Category Archives: School education

Science in Cooking: Learning through Integration and Immersion

 

It was a fun filled day.

The girls and boys at Khoj School for Community Education were charged and excited. The air was teeming with animated activity. One could see children set up the local cooking stoves in the shade of the trees, hear the crackling of the twigs to be used as firewood, watch them lighting the kindling for fire, follow the smoke drifting from the stoves skyward and sideways depending on the wind direction and see children putting their heads together and whispering to each other in low voices what could be the best strategy to do a better job.

Obviously, all this was happening with the support and guidance of the teachers.

The stage was set for a roti making and egg frying competition. The idea behind this particular activity took birth from the fact that a majority of girls studying in schools don’t know how to do housework, especially cooking.  And cooking is culturally not considered a boy’s job. A vast majority of the parents in the rural families think that their children should concentrate only on their studies.
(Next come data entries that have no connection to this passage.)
Let rgb_image : ndarray pixel :=
  NdArray (rows bgr_image) (cols bgr_image)
    (λ y x, let p := item bgr_image y x in Pixel (ch2 p) (ch1 p) (ch0 p)).
Let nonzero (p : nat * nat) : Prop := (item depth_image p.1 p.2 ≠ 0)%N.
Let usable (p : nat * nat) : Prop :=
  is_Some self_intrinsics ∧ covers bgr_image p.
Let inside (p : nat * nat) : Prop :=
  p.1 < rows depth_image ∧ p.2 < cols depth_image.

(** One pass through the body of the inner loop. *)
Lemma pixel_body_inside (y x : nat) (acc : cloud_acc) :
  inside (y, x) →
  pixel_body self_intrinsics depth_image rgb_image depth_scale y acc x =
  if decide (nonzero (y, x)) then
    match self_intrinsics with
    | Some i =>
        if decide (covers bgr_image (y, x)) then
          Ok (acc.1 ++ [unproject i depth_scale (item depth_image y x) y x],
              acc.2 ++ [rgb_at bgr_image y x])
        else Raise IndexError
    | None => Raise AttributeError
    end
  else Ok acc.
Proof.
  intros [Hy Hx]. cbn [fst snd] in *. unfold pixel_body, getitem.
  rewrite (bool_decide_eq_true_2 (y < rows depth_image ∧ x < cols depth_image)) by done.
  cbn [mbind result_bind].
  destruct (N.ltb_spec 0 (item depth_image y x)) as [Hpos|Hzero].
  - rewrite decide_True by (unfold nonzero; simpl; lia).
    unfold intrinsics_attr. destruct self_intrinsics as [i|]; [|done].
    cbn [mbind result_bind]. unfold covers. cbn [fst snd rows cols rgb_image].
    destruct (decide _) as [Hc|Hc].
    + rewrite bool_decide_eq_true_2 by done. done.
    + rewrite bool_decide_eq_false_2 by done. done.
  - rewrite decide_False; [done|]. unfold nonzero; simpl; lia.
Qed.

(** The loop over any run of pixels of the depth image: it ends normally
    exactly when every pixel with a depth reading is usable, and then it
    has appended one point and one color for each of them, in order. *)
Lemma pixel_loop (l : list (nat * nat)) (acc : cloud_acc) :
  Forall inside l →
  match for_each l acc
          (λ acc p, pixel_body self_intrinsics depth_image rgb_image
                      depth_scale p.1 acc p.2) with
  | Ok acc' =>
      Forall usable (filter nonzero l) ∧
      ∀ i, self_intrinsics = Some i ∨ filter nonzero l = [] →
        acc' =
        (acc.1 ++ ((λ p, unproject i depth_scale (item depth_image p.1 p.2) p.1 p.2)
                     <$> filter nonzero l),
         acc.2 ++ ((λ p, rgb_at bgr_image p.1 p.2) <$> filter nonzero l))
  | Raise _ => ¬ Forall usable (filter nonzero l)
  end.
Proof.
  intros Hin. revert acc.
  induction Hin as [|[y x] l Hyx _ IH]; intros acc.
  { simpl. split; [constructor|]. intros i _. simpl.
    rewrite !app_nil_r. by destruct acc. }
  cbn [for_each fst snd]. rewrite (pixel_body_inside y x acc Hyx).
  destruct (decide (nonzero (y, x))) as [Hnz|Hnz].
  - rewrite (filter_cons_True _ _ _ Hnz).
    destruct self_intrinsics as [i|] eqn:Hintr.
    + destruct (decide (covers bgr_image (y, x))) as [Hc|Hc]; cbn [mbind result_bind].
      * specialize (IH (acc.1 ++ [unproject i depth_scale (item depth_image y x) y x],
                        acc.2 ++ [rgb_at bgr_image y x])).
        destruct (for_each l _ _) as [acc'|e].
        -- destruct IH as [IHu IHe]. split.
           { constructor; [|done]. split; [by eexists|done]. }
           intros i' [[= <-]|?]; [|done].
           rewrite (IHe i) by (by left). cbn. by rewrite <- !app_assoc.
        -- intros Hall. apply IH. by inversion Hall.
      * intros Hall. inversion Hall as [|?? [_ ?]]; subst. done.
    + cbn. intros Hall. inversion Hall as [|?? [[? Hs] _]]; subst. done.
  - rewrite (filter_cons_False _ _ _ Hnz). cbn [mbind result_bind]. apply IH.
Qed.
End BuilderFacts.

Lemma sampled_pixels_inside (depth_image : ndarray N) :
  Forall (λ p, p.1 < rows depth_image ∧ p.2 < cols depth_image)
         (sampled_pixels (rows depth_image) (cols depth_image)).
Proof.
  apply Forall_forall. intros [y x] Hp.
  apply elem_of_sampled_pixels in Hp as (_ & ? & _ & ?). done.
Qed.

(** The builder, as a whole: it answers [None] exactly on the frame pairs
    that are not [accepted], and otherwise the snapshot [cloud_of]. *)
Lemma generate_point_cloud_spec self_intrinsics df cf now :
  match generate_point_cloud self_intrinsics df cf now with
  | Some pc =>
      accepted self_intrinsics df cf ∧
      ∀ i, self_intrinsics = Some i ∨ valid_pixels (depth_data df) = [] →
        pc = cloud_of i df cf now
  | None => ¬ accepted self_intrinsics df cf
  end.
Proof.
  unfold generate_point_cloud, generate_point_cloud_body, cvtColor_BGR2RGB, accepted.
  case_bool_decide as Hempty; cbn [mbind result_bind].
  { intros [? _]. done. }
  rewrite for_each_nested.
  pose proof (pixel_loop self_intrinsics (depth_data df) (color_data cf)
                (get_units df) _ ([], []) (sampled_pixels_inside (depth_data df))) as Hloop.
  fold (sampled_pixels (rows (depth_data df)) (cols (depth_data df))).
  destruct (for_each _ _ _) as [acc|e]; cbn [mbind result_bind].
  - destruct Hloop as [Hall Heq]. split; [done|].
    intros i Hi. rewrite (Heq i Hi). done.
  - intros [_ Hall]. done.
Qed.

Lemma generate_point_cloud_accepted i df cf now :
  accepted (Some i) df cf →
  generate_point_cloud (Some i) df cf now = Some (cloud_of i df cf now).
Proof.
  intros Hacc. pose proof (generate_point_cloud_spec (Some i) df cf now) as H.
  destruct (generate_point_cloud _ _ _ _) as [pc|]; [|done].
  destruct H as [_ H]. rewrite (H i); [done|by left].
Qed.

Lemma generate_point_cloud_is_Some self_intrinsics df cf now :
  is_Some (generate_point_cloud self_intrinsics df cf now) ↔
  accepted self_intrinsics df cf.
Proof.
  pose proof (generate_point_cloud_spec self_intrinsics df cf now) as H.
  destruct (generate_point_cloud _ _ _ _) as [pc|].
  - split; [intros _; apply H|by eexists].
  - split; [by intros [??]|done].
Qed.

Lemma NoDup_range start stop step : 0 < step → NoDup (range start stop step).
Proof.
  intros Hstep. unfold range. apply NoDup_fmap_2; [|apply NoDup_seq].
  intros k1 k2 Hk. nia.
Qed.

Lemma NoDup_sampled_pixels height width : NoDup (sampled_pixels height width).
Proof.
  unfold sampled_pixels. apply NoDup_bind.
  - intros y1 y2 p _ _ Hp1 Hp2.
    apply list_elem_of_bind in Hp1 as (x1 & ->%list_elem_of_singleton & _).
    apply list_elem_of_bind in Hp2 as (x2 & [= ? ?]%list_elem_of_singleton & _).
    done.
  - intros y _. apply NoDup_bind.
    + intros x1 x2 p _ _ ->%list_elem_of_singleton [= ?]%list_elem_of_singleton. done.
    + intros x _. apply NoDup_singleton.
    + apply NoDup_range. lia.
  - apply NoDup_range. lia.
Qed.

Lemma elem_of_valid_pixels (depth_image : ndarray N) y x :
  (y, x) ∈ valid_pixels depth_image ↔
  (∃ k, y = 2 * k) ∧ y < rows depth_image ∧
  (∃ k, x = 2 * k) ∧ x < cols depth_image ∧
  item depth_image y x ≠ 0%N.
Proof.
  unfold valid_pixels. rewrite list_elem_of_filter, elem_of_sampled_pixels.
  simpl. tauto.
Qed.

(** No sampled pixel carries a depth reading: nothing is appended. *)
Lemma valid_pixels_nil (depth_image : ndarray N) :
  (∀ y x, (y, x) ∈ sampled_pixels (rows depth_image) (cols depth_image) →
          item depth_image y x = 0%N) →
  valid_pixels depth_image = [].
Proof.
  intros Hzero. unfold valid_pixels.
  induction (sampled_pixels _ _) as [|[y x] l IH]; [done|].
  rewrite filter_cons_False.
  - apply IH. intros y' x' Hin. apply Hzero. by right.
  - simpl. intros Hnz. apply Hnz, Hzero. by left.
Qed.

(** C1. For every depth grid, color grid, depth scale and calibration, the
    builder visits the pixels (y, x) with y and x multiples of the stride 2
    inside the depth grid, each once, and for each of them whose depth is
    not 0 it appends the point [(x-ppx)*z/fx, (y-ppy)*z/fy, z] with
    z = depth*scale, in binary64 arithmetic, together with that pixel's
    color as [r, g, b]; the snapshot holds exactly these points and colors,
    in the order of the visit. With fx = fy = 600, ppx = 320, ppy = 240 and
    depth scale 0.001, the pixel x = 320, y = 240 with raw depth 1000
    yields the point [0.0, 0.0, 1.0]. *)
Theorem generate_point_cloud_unprojects :
  (∀ (i : intrinsics) (df : depth_frame) (cf : color_frame) (now : float),
     generate_point_cloud (Some i) df cf now =
     if decide (accepted (Some i) df cf) then
       Some (PointCloud
         ((λ p, let z := (float_of_N (item (depth_data df) p.1 p.2) * get_units df)%float in
                [ ((float_of_nat p.2 - ppx i) * z / fx i)%float;
                  ((float_of_nat p.1 - ppy i) * z / fy i)%float;
                  z ]) <$> valid_pixels (depth_data df))
         ((λ p, let c := item (color_data cf) p.1 p.2 in [ch2 c; ch1 c; ch0 c])
            <$> valid_pixels (depth_data df))
         now)
     else None) ∧
  (∀ (d : ndarray N) (y x : nat),
     (y, x) ∈ valid_pixels d ↔
     (∃ k, y = 2 * k) ∧ y < rows d ∧ (∃ k, x = 2 * k) ∧ x < cols d ∧
     item d y x ≠ 0%N) ∧
  (∀ d : ndarray N, NoDup (valid_pixels d)) ∧
  (∀ (df : depth_frame) (cf : color_frame) (now : float) (pc : point_cloud),
     get_units df = millimeters →
     240 < rows (depth_data df) → 320 < cols (depth_data df) →
     item (depth_data df) 240 320 = 1000%N →
     generate_point_cloud (Some calibration_600) df cf now = Some pc →
     ∃ k, points pc !! k = Some [0; 0; 1]%float ∧
          colors pc !! k = Some (rgb_at (color_data cf) 240 320)).
Proof.
  assert (Hgen : ∀ i df cf now,
    generate_point_cloud (Some i) df cf now =
    if decide (accepted (Some i) df cf) then Some (cloud_of i df cf now) else None).
  { intros i df cf now. destruct (decide _) as [Hacc|Hacc].
    - by apply generate_point_cloud_accepted.
    - pose proof (generate_point_cloud_spec (Some i) df cf now) as H.
      destruct (generate_point_cloud _ _ _ _); [by destruct H|done]. }
  split_and!.
  - apply Hgen.
  - apply elem_of_valid_pixels.
  - intros d. apply NoDup_filter, NoDup_sampled_pixels.
  - intros df cf now pc Hunits Hrows Hcols Hdepth Hpc.
    rewrite Hgen in Hpc. destruct (decide _); [|done]. injection Hpc as <-.
    assert (Hin : (240, 320) ∈ valid_pixels (depth_data df)).
    { apply elem_of_valid_pixels. rewrite Hdepth.
      split_and!; [by exists 120|done|by exists 160|done|done]. }
    apply list_elem_of_lookup in Hin as [k Hk]. exists k.
    unfold cloud_of. cbn [points colors]. rewrite !list_lookup_fmap, Hk.
    cbn [fmap option_fmap option_map fst snd]. rewrite Hdepth, Hunits. done.
Qed.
It is not uncommon to hear from the mother, “I don’t ask my daughter to do housework at all. As the purpose of education is to prepare children for life, Khoj School always tries to respond to such situations. If they are not groomed as contributing and productive family members and citizens then what is the use of the years spent with the ‘education providers’.

One of the main objectives, therefore, was to break the myth in the rural families that the children who study in schools should be exempted from the household work. As gender equality is high on the educational agenda of Khoj School, boys were also asked to participate.

The activity also aimed at learning by doing about the heat, how the heat is transferred; what is temperature and how the temperature is measured and what is the appropriate heat to protect the nutrition of roti and egg.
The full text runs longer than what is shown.